Find the line with "let* data := property_of" and the line with "element coordinates 1;" in the entries below; output exactly those two lines, every line between them, and no others.

• Given information:
+ + + +

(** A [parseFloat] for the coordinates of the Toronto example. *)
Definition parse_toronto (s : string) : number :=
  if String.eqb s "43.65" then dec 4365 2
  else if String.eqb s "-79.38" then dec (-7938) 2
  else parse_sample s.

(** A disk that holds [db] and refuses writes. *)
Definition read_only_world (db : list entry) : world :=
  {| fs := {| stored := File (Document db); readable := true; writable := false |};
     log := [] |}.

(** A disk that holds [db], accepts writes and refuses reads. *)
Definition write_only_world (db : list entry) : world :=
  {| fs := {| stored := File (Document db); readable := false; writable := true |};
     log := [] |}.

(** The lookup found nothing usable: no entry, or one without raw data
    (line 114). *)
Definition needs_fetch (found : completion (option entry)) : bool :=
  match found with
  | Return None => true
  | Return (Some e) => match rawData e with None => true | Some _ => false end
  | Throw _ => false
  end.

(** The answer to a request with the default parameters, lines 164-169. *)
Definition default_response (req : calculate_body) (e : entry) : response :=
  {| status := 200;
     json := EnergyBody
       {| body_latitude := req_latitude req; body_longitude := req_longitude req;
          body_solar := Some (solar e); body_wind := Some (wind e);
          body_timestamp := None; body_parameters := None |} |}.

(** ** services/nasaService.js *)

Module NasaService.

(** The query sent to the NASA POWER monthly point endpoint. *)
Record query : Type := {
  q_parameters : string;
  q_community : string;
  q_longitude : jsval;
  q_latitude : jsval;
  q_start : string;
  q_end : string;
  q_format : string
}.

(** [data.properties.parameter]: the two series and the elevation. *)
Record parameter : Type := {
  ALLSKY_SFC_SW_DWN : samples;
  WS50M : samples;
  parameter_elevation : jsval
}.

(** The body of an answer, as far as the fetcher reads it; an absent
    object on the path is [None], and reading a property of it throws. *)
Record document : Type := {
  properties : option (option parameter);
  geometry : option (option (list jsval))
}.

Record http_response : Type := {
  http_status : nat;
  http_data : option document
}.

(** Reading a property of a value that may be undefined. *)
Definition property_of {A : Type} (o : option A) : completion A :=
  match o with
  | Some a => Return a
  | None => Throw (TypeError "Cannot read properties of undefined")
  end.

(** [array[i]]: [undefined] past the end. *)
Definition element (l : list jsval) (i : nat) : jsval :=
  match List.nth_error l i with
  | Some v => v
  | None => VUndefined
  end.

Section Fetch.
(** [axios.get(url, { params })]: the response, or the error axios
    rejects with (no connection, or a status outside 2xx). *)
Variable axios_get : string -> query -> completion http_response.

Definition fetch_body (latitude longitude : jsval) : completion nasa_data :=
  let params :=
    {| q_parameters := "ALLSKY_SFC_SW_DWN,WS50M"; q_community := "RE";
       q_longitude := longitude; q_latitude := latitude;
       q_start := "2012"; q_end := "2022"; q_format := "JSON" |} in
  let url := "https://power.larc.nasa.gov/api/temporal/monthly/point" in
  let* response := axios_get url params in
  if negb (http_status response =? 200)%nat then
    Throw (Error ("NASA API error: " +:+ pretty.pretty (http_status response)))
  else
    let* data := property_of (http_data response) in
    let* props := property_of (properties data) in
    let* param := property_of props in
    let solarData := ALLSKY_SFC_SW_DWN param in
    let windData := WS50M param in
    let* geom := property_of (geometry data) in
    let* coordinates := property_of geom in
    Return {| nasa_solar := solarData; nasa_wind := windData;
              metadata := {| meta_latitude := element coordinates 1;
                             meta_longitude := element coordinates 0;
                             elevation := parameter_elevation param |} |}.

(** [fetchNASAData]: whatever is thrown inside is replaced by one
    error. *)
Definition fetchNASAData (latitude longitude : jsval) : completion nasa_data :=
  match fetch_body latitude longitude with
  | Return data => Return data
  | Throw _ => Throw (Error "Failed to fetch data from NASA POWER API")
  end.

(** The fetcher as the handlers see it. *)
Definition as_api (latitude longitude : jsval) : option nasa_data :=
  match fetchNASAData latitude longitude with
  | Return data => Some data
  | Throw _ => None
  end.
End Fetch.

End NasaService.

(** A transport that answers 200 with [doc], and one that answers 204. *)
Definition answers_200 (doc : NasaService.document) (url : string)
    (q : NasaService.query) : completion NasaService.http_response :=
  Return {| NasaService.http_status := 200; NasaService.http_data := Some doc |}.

+ + + +

• Response to the exercise:
    let* data := property_of (http_data response) in
    let* props := property_of (properties data) in
    let* param := property_of props in
    let solarData := ALLSKY_SFC_SW_DWN param in
    let windData := WS50M param in
    let* geom := property_of (geometry data) in
    let* coordinates := property_of geom in
    Return {| nasa_solar := solarData; nasa_wind := windData;
              metadata := {| meta_latitude := element coordinates 1;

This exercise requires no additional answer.